Pero sus heridas más profundas están es en el alma y, aunque dice no sentir rencor hacia el Estado y los responsables de su tragedia, reconoce que si obtuviera alguna reparación como víctima sentiría que se hizo justicia y podría cerrar ese capítulo de una vez por todas.
—No tengo con quien ponerme brava, ni contra quien pelear, porque todos cometemos errores —dice Eugenia, refiriéndose a sus victimarios—. Todos ellos deberían ser perdonados ya que la idea de la vida no es propagar el mal sino buscar ser cada vez mejores personas y dejar que sea Dios quien nos juzgue.
En ese momento, le agradecí a Eugenia la amabilidad de recibirnos en su casa, le prometí apoyo de los cogestores para que sean reconocidos sus derechos como víctima del conflicto. Tanto Dairo como Carlos le aseguraron que volverían pronto para la visita de rutina de Red Unidos y para ayudarla a alcanzar logros sociales. Al levantarme de la butaca noté que el barro en mis zapatos se había secado un poco, endureciéndose en el proceso. Para entender esta guerra tendré que embarrarme mucho más, pensé, y aguantar como el barro, la tristeza que me produce la absurda guerra de Colombia.
Mientras tanto, las víctimas como Eugenia, están destinadas a seguir viviendo bajo un aguacero de injusticias.
Epílogo
Eugenia ha vivido en medio de carencias materiales de todo tipo, pero la violencia es lo que más le ha golpeado; le asesinaron a su esposo y a una hija y, para sumarle al devastador sufrimiento, otra hija muere por problemas de salud.
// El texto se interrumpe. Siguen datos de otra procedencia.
(** How the shared state changes: sessions stay revoked, a closed table stays closed,
    processes that ended stay ended, and a record is only added for a session that is not
    revoked, unless [exec_run] adds it. *)
Record grows (w w' : world) : Prop := {
  g_revoked : w_revoked w ⊆ w_revoked w';
  g_closed : w_closed w = true -> w_closed w' = true;
  g_origin : forall id j, w_origin w !! id = Some j -> w_origin w' !! id = Some j;
  g_records : forall id r, w_records w !! id = Some r -> exists r', w_records w' !! id = Some r' /\ (pr_done r = true -> pr_done r' = true);
  g_new : forall id r', w_records w' !! id = Some r' -> w_records w !! id = None ->
    w_closed w = false /\ forall j : ticket, w_origin w' !! id = Some j -> is_start j = true -> owner_of j ∉ w_revoked w'
}.

#[export] Instance grows_refl : Reflexive grows.
Proof. intros w. split; try done; [naive_solver|congruence]. Qed.

Lemma grows_done w w' id : grows w w' -> done_in w id = true -> done_in w' id = true.
Proof.
  unfold done_in. intros G Hd. destruct (w_records w !! id) as [r|] eqn:Hr; [|done].
  destruct (g_records _ _ G _ _ Hr) as (r' & -> & ?). auto.
Qed.

Lemma settled_grows w w' o ids : world_ok w -> grows w w' -> o ∈ w_revoked w -> settled w o ids -> settled w' o ids.
Proof.
  intros W G Ho Hs id r' j Hr Hj Hst Hjo. destruct (w_records w !! id) as [r|] eqn:Hw.
  - destruct (wo_origin _ W _ _ Hw) as (j0 & Hj0 & _). pose proof (g_origin _ _ G _ _ Hj0) as Hj1. simplify_eq.
    destruct (g_records _ _ G _ _ Hw) as (r1 & ? & Hd). simplify_eq. destruct (Hs id r j Hw Hj0 Hst eq_refl); auto.
  - destruct (g_new _ _ G _ _ Hr Hw) as [_ Hn]. exfalso. apply (Hn j Hj Hst). apply (g_revoked _ _ G). by rewrite Hjo.
Qed.

Lemma all_settled_grows w w' ids : grows w w' -> w_closed w = true -> all_settled w ids -> all_settled w' ids.
Proof.
  intros G Hc Hs id r' Hr. destruct (w_records w !! id) as [r|] eqn:Hw.
  - destruct (g_records _ _ G _ _ Hw) as (r1 & ? & Hd). simplify_eq. destruct (Hs id r Hw); auto.
  - destruct (g_new _ _ G _ _ Hr Hw). congruence.
Qed.

Lemma process_of_grows w w' j id : grows w w' -> process_of w j id -> process_of w' j id.
Proof.
  intros G [[r Hr] (k & Hk & Hs)]. split; [|exists k; split; [by apply (g_origin _ _ G)|done]].
  destruct (g_records _ _ G _ _ Hr) as (? & ? & _). by eexists.
Qed.

Lemma session_of_grows w w' o ids : grows w w' -> session_of w o ids -> session_of w' o ids.
Proof. intros G Hs id Hin. destruct (Hs id Hin) as (k & Hk & ?). exists k. split; [by apply (g_origin _ _ G)|done]. Qed.

#[local] Hint Resolve settled_grows all_settled_grows process_of_grows session_of_grows grows_done g_closed : core.

Lemma phase_ok_grows w w' p : world_ok w -> grows w w' -> phase_ok w p -> phase_ok w' p.
Proof.
  intros W G. pose proof (g_revoked _ _ G). destruct p; cbn; try done.
  all: try (intros (? & ?); split; [by eauto|]; done).
  all: try (intros (? & ? & ?); split; [by eauto|]; split; eauto; done).
  - set_solver.
  - intros (? & ? & Hd). split; [set_solver|]. split; [by eauto|]. intros id Hin. destruct (Hd id Hin); eauto.
  - intros (Hr & Ha). split; [|by destruct about; eauto]. intros Hop. destruct (Hr Hop). split; [set_solver|by eauto].
  - intros (? & ?). split; eauto.
  - intros (? & ?). split; eauto.
  - intros (? & ?). split; eauto.
Qed.

(** ** A step of a request *)

Record thread_change (n : Z) (p q : phase) (w w' : world) : Prop := {
  tc_grows : grows w w';
  tc_world : world_ok w';
  tc_phase : phase_ok w' q;
  tc_mutex : forall m, m <> n -> w_executionMu w = Some m -> w_executionMu w' = Some m /\ w_revoked w' = w_revoked w;
  tc_holds : forall j, holds q = Some j -> w_executionMu w' = Some n /\ owner_of j ∉ w_revoked w';
  tc_pending : forall j id, pending q = Some (j, id) ->
    w_origin w' !! id = Some j /\ w_records w' !! id = None /\ (pending p = Some (j, id) \/ w_origin w !! id = None);
  tc_records : forall id, w_records w !! id = None -> w_records w' !! id = None \/ exists j, pending p = Some (j, id);
  tc_alive : forall id, id ∈ w_alive w' -> id ∈ w_alive w \/ exists j, pending q = Some (j, id);
  tc_ended : forall j id, pending p = Some (j, id) -> pending q = Some (j, id) \/ is_Some (w_records w' !! id) \/ id ∉ w_alive w'
}.

Lemma inv_thread sv sv' w w' th n p q :
  inv (mkSystem sv w th) -> th !! n = Some p -> thread_change n p q w w' -> inv (mkSystem sv' w' (<[n := q]> th)).
Proof.
  intros [W P L D U A] Hn [G W' Q M Hh Hp R Al E]. cbn in *. split; cbn; [done|..].
  - intros m r [[<- <-]|[? Hm]]%lookup_insert_Some; [done|]. exact (phase_ok_grows _ _ _ W G (P _ _ Hm)).
  - intros m r j [[<- <-]|[Hne Hm]]%lookup_insert_Some Hr; [by apply Hh|].
    destruct (L _ _ _ Hm Hr) as [Hl Ho]. destruct (M m) as [-> ->]; auto.
  - intros m r j id [[<- <-]|[Hne Hm]]%lookup_insert_Some Hr; [by destruct (Hp _ _ Hr) as (? & ? & _)|].
    destruct (D _ _ _ _ Hm Hr) as [Ho Hrec]. split; [by apply (g_origin _ _ G)|].
    destruct (R _ Hrec) as [?|[j' Hj']]; [done|]. destruct Hne. by eapply U.
  - assert (Hu : forall m r j k id, th !! m = Some r -> n <> m -> pending q = Some (j, id) -> pending r = Some (k, id) -> False).
    { intros m r j k id Hm Hne Hq Hr. destruct (Hp _ _ Hq) as (_ & _ & [Hpq|Ho]); [apply Hne; by eapply U|].
      destruct (D _ _ _ _ Hm Hr). congruence. }
    intros m1 m2 p1 p2 j k id [[<- <-]|[Hne1 Hm1]]%lookup_insert_Some [[<- <-]|[Hne2 Hm2]]%lookup_insert_Some H1 H2; [done|..].
    + exfalso. by eapply Hu.
    + exfalso. by eapply (Hu m1).
    + by eapply U.
  - intros id Ha Hr. destruct (Al _ Ha) as [Hw|[j Hj]]; [|exists n, q, j; by rewrite lookup_insert_eq].
    assert (Hrw : w_records w !! id = None).
    { destruct (w_records w !! id) as [r|] eqn:Hw'; [|done]. destruct (g_records _ _ G _ _ Hw') as (? & ? & _). congruence. }
    destruct (A _ Hw Hrw) as (m & r & j & Hm & Hj). destruct (decide (m = n)) as [->|Hne].
    + simplify_eq. exists n, q, j. rewrite lookup_insert_eq. split; [done|].
      destruct (E _ _ Hj) as [?|[[? ?]|?]]; [done|congruence|done].
    + exists m, r, j. by rewrite lookup_insert_ne.
Qed.

(** *** Changes of the shared state *)

Lemma grows_same w w' :
  w_revoked w ⊆ w_revoked w' -> (w_closed w = true -> w_closed w' = true) -> w_origin w' = w_origin w -> w_records w' = w_records w ->
  grows w w'.
Proof. intros Hr Hc Ho Hrec. split; rewrite ?Ho, ?Hrec; try done; [naive_solver|congruence]. Qed.

Lemma lock_ok l w : world_ok w -> world_ok (with_lock l w).
Proof. by intros []. Qed.
Lemma lock_grows l w : grows w (with_lock l w).
Proof. by apply grows_same. Qed.

Lemma unlock_ok j w : world_ok w -> world_ok (unlock j w).
Proof. unfold unlock. destruct (is_start j); [apply lock_ok|done]. Qed.
Lemma unlock_grows j w : grows w (unlock j w).
Proof. unfold unlock. destruct (is_start j); [apply lock_grows|done]. Qed.

Lemma revoked_ok o w : world_ok w -> world_ok (with_revoked o w).
Proof. by intros []. Qed.
Lemma revoked_grows o w : grows w (with_revoked o w).
Proof. apply grows_same; try done. cbn. set_solver. Qed.

Lemma closed_ok w : world_ok w -> world_ok (with_closed w).
Proof. by intros []. Qed.

Lemma items_ok s w : world_ok w -> (forall id, id ∈ s -> done_in w id = true) -> world_ok (with_items (w_items w ∖ s) w).
Proof.
  intros [] Hs. split; cbn; try done.
  - intros id Hin. apply wo_items0. set_solver.
  - intros id r Hr Hin. destruct (decide (id ∈ s)) as [Hd|Hd]; [|apply (wo_kept0 id); set_solver].
    specialize (Hs _ Hd). unfold done_in in Hs. by rewrite Hr in Hs.
Qed.

Lemma signal_ok o id w : world_ok w -> (forall o', o = Some o' -> exists k : ticket, w_origin w !! id = Some k /\ owner_of k = o') ->
  world_ok (with_signal (o, id) w).
Proof.
  intros [] Ho. split; cbn; try done. intros o' id' [[= <- ->]|Hin]%elem_of_cons; [by apply Ho|by apply wo_signals0].
Qed.

Lemma signalRecord_world seen o id w :
  (signalRecord seen o id w).2 = w \/ (signalRecord seen o id w).2 = with_signal (o, id) w.
Proof. unfold signalRecord. destruct (w_records w !! id) as [r|]; [|by left]. destruct (live_now seen r); [by right|by left]. Qed.

Lemma spawned_ok id j w : world_ok w -> w_origin w !! id = None -> world_ok (with_spawned id j w).
Proof.
  intros [] Ho. assert (Hrec : w_records w !! id = None).
  { destruct (w_records w !! id) as [r|] eqn:Hr; [|done]. destruct (wo_origin0 _ _ Hr) as (? & ? & _). congruence. }
  split; cbn; try done.
  - intros i r Hr. destruct (wo_origin0 _ _ Hr) as (k & ? & ?). exists k. rewrite lookup_insert_ne by congruence. done.
  - intros i Hi. destruct (decide (i = id)) as [->|Hne]; [rewrite lookup_insert_eq; by eexists|].
    rewrite lookup_insert_ne by done. apply wo_alive0. set_solver.
  - intros i r Hr Hd Hi. apply (wo_done0 i r Hr Hd). assert (i <> id) by congruence. set_solver.
  - intros o i Hi. destruct (wo_signals0 _ _ Hi) as (k & ? & ?). exists k. rewrite lookup_insert_ne by congruence. done.
Qed.
Lemma spawned_grows id j w : w_origin w !! id = None -> grows w (with_spawned id j w).
Proof.
  intros Ho. split; cbn; try done; [|naive_solver|congruence]. intros i k Hk. rewrite lookup_insert_ne; [done|congruence].
Qed.

Definition publish (id : gostring) (r : processRecord) (w : world) : world :=
  with_items ({[id]} ∪ w_items w) (with_records (<[id := r]> (w_records w)) w).

Lemma publish_ok id (j : ticket) pid starttime now w :
  world_ok w -> w_origin w !! id = Some j -> world_ok (publish id (new_record j pid starttime now) w).
Proof.
  intros [] Ho. split; cbn; try done.
  - intros i r [[<- <-]|[? Hr]]%lookup_insert_Some; [|by apply wo_origin0]. exists j. split; [done|].
    unfold record_owned. cbn. by rewrite !bool_decide_eq_true_2.
  - intros i Hi. destruct (decide (i = id)) as [->|Hne]; [rewrite lookup_insert_eq; by eexists|].
    rewrite lookup_insert_ne by done. apply wo_items0. set_solver.
  - intros i r [[<- <-]|[? Hr]]%lookup_insert_Some Hi; [set_solver|]. apply (wo_kept0 i); [done|set_solver].
  - intros i r [[<- <-]|[? Hr]]%lookup_insert_Some Hd; [done|by eapply wo_done0].
  - intros i r [[<- <-]|[? Hr]]%lookup_insert_Some; [done|by eapply wo_state0].
Qed.

Lemma publish_grows id (j : ticket) r w :
  w_records w !! id = None -> w_origin w !! id = Some j -> w_closed w = false ->
  (is_start j = true -> owner_of j ∉ w_revoked w) -> grows w (publish id r w).
Proof.
  intros Hr Ho Hc Hn. split; cbn; try done.
  - intros i s Hs. exists s. rewrite lookup_insert_ne; [done|congruence].
  - intros i s [[<- <-]|[? Hs]]%lookup_insert_Some Hi; [|congruence]. split; [done|]. intros k Hk. simplify_eq. done.
Qed.

(** A record that changes keeps its owner. *)
Lemma update_ok id r r' w :
  world_ok w -> w_records w !! id = Some r -> (forall j, record_owned j r = true -> record_owned j r' = true) ->
  is_running r' = negb (pr_done r') -> (pr_done r = true -> pr_done r' = true) -> (pr_done r' = true -> id ∉ w_alive w) ->
  world_ok (with_records (<[id := r']> (w_records w)) w) /\ grows w (with_records (<[id := r']> (w_records w)) w).
Proof.
  intros [] Hr Ho Hst Hd Ha. split; split; cbn; try done.
  - intros i s [[<- <-]|[? Hs]]%lookup_insert_Some; [|by apply wo_origin0]. destruct (wo_origin0 _ _ Hr) as (j & ? & ?). exists j. auto.
  - intros i Hi. destruct (decide (i = id)) as [->|Hne]; [rewrite lookup_insert_eq; by eexists|rewrite lookup_insert_ne by done; auto].
  - intros i s [[<- <-]|[? Hs]]%lookup_insert_Some Hi; [|by apply (wo_kept0 i)]. apply Hd. by apply (wo_kept0 id).
  - intros i s [[<- <-]|[? Hs]]%lookup_insert_Some Hdone; [auto|by eapply wo_done0].
  - intros i s [[<- <-]|[? Hs]]%lookup_insert_Some; [done|by eapply wo_state0].
  - intros i s Hs. destruct (decide (i = id)) as [->|Hne]; [|exists s; by rewrite lookup_insert_ne].
    exists r'. rewrite lookup_insert_eq. simplify_eq. auto.
  - intros i s [[<- <-]|[? Hs]]%lookup_insert_Some Hi; congruence.
Qed.

(** *** Steps *)

(** What the invariant says of one request. *)
Record request_ok (n : Z) (p : phase) (w : world) : Prop := {
  ro_world : world_ok w;
  ro_phase : phase_ok w p;
  ro_lock : forall j, holds p = Some j -> w_executionMu w = Some n /\ owner_of j ∉ w_revoked w;
  ro_pending : forall j id, pending p = Some (j, id) -> w_origin w !! id = Some j /\ w_records w !! id = None
}.

Lemma inv_request σ n p : inv σ -> sy_threads σ !! n = Some p -> request_ok n p (sy_world σ).
Proof. intros [] Hn. split; eauto. Qed.

(** A step that changes neither the mutex, the records, nor the processes. *)
Record quiet (w w' : world) : Prop := {
  q_mutex : w_executionMu w' = w_executionMu w; q_revoked : w_revoked w' = w_revoked w; q_closed : w_closed w' = w_closed w;
  q_records : w_records w' = w_records w; q_alive : w_alive w' = w_alive w; q_origin : w_origin w' = w_origin w
}.

#[export] Instance quiet_refl : Reflexive quiet.
Proof. by intros w. Qed.
#[local] Hint Extern 1 (quiet _ _) => reflexivity : core.

Lemma quiet_grows w w' : quiet w w' -> grows w w'.
Proof. intros []. apply grows_same; congruence. Qed.

Lemma change_quiet n p q w w' :
  request_ok n p w -> quiet w w' -> world_ok w' -> phase_ok w' q -> pending q = pending p -> holds q = holds p \/ holds q = None ->
  thread_change n p q w w'.
Proof.
  intros [W P L D] Q W' P' Hp Hh. pose proof (quiet_grows _ _ Q) as G. destruct Q as [Hm Hr Hc Hrec Ha Ho].
  split; rewrite ?Hm, ?Hr, ?Hrec, ?Ha, ?Ho; try done.
  - intros j Hj. apply L. destruct Hh; congruence.
  - intros j id Hj. rewrite Hp in Hj. destruct (D _ _ Hj). auto.
  - auto.
  - auto.
  - intros j id Hj. left. congruence.
Qed.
Es un milagro que Eugenia, con todo lo que ha sufrido, no haya muerto de tristeza.
Desafortunadamente, la situación de Eugenia no es única, millones de colombianos son víctimas de violencia en sus diferentes manifestaciones: masacres, desplazamientos forzosos, reclutamiento por fuerzas irregulares, delitos contra la integridad sexual, abusos, violaciones, despojos de tierras, minas antipersonales, homicidio, etc. Como millones de familias campesinas, la de Eugenia gozaba de un sistema de supervivencia digno y sano. Trabajaban la tierra con cultivos productivos y también criaban animales. En sus vidas no faltaban privaciones, pero tenían la estabilidad que le proporcionaba un pedazo de tierra y un techo, así no fuera con los materiales adecuados. Es decir, sus vidas transcurrían con carencias materiales, pero sin hambre y en paz.
La guerra los envió directo a la pobreza extrema. Si Eugenia Escorcia y su familia no hubieran sido víctimas de la violencia, su vida no se habría convertido en el calvario que hoy es. La trampa de pobreza de Eugenia es diferente a la de las familias en la ciudad, su trampa está directamente relacionada con las carencias materiales, pero, sobre todo, con el trauma emocional que le ha producido la guerra y con la incompetencia de un Estado que hasta el momento no ha sabido responderle.
Independientemente de las carencias en educación, salud, vivienda e ingresos, su problema fundamental hoy es de tipo legal, con inimaginables consecuencias emocionales. El trauma que vivió por la muerte violenta de su hija frente a sus propios ojos le ha producido un martirio insoportable. El dolor que siente Eugenia le ha robado la tranquilidad, la paz, la cordura, la mente; le ha robado su vida. Este dolor se lo ha causado una sociedad que la devastó y que no ha sabido pedirle perdón, ni restablecerle sus derechos. Eugenia y su familia merecen una indemnización completa y la pronta restitución de su propiedad por parte del Estado.
La falta de acceso a la justicia tiene a Eugenia Escorcia atrapada en la inclemente trampa de pobreza extrema.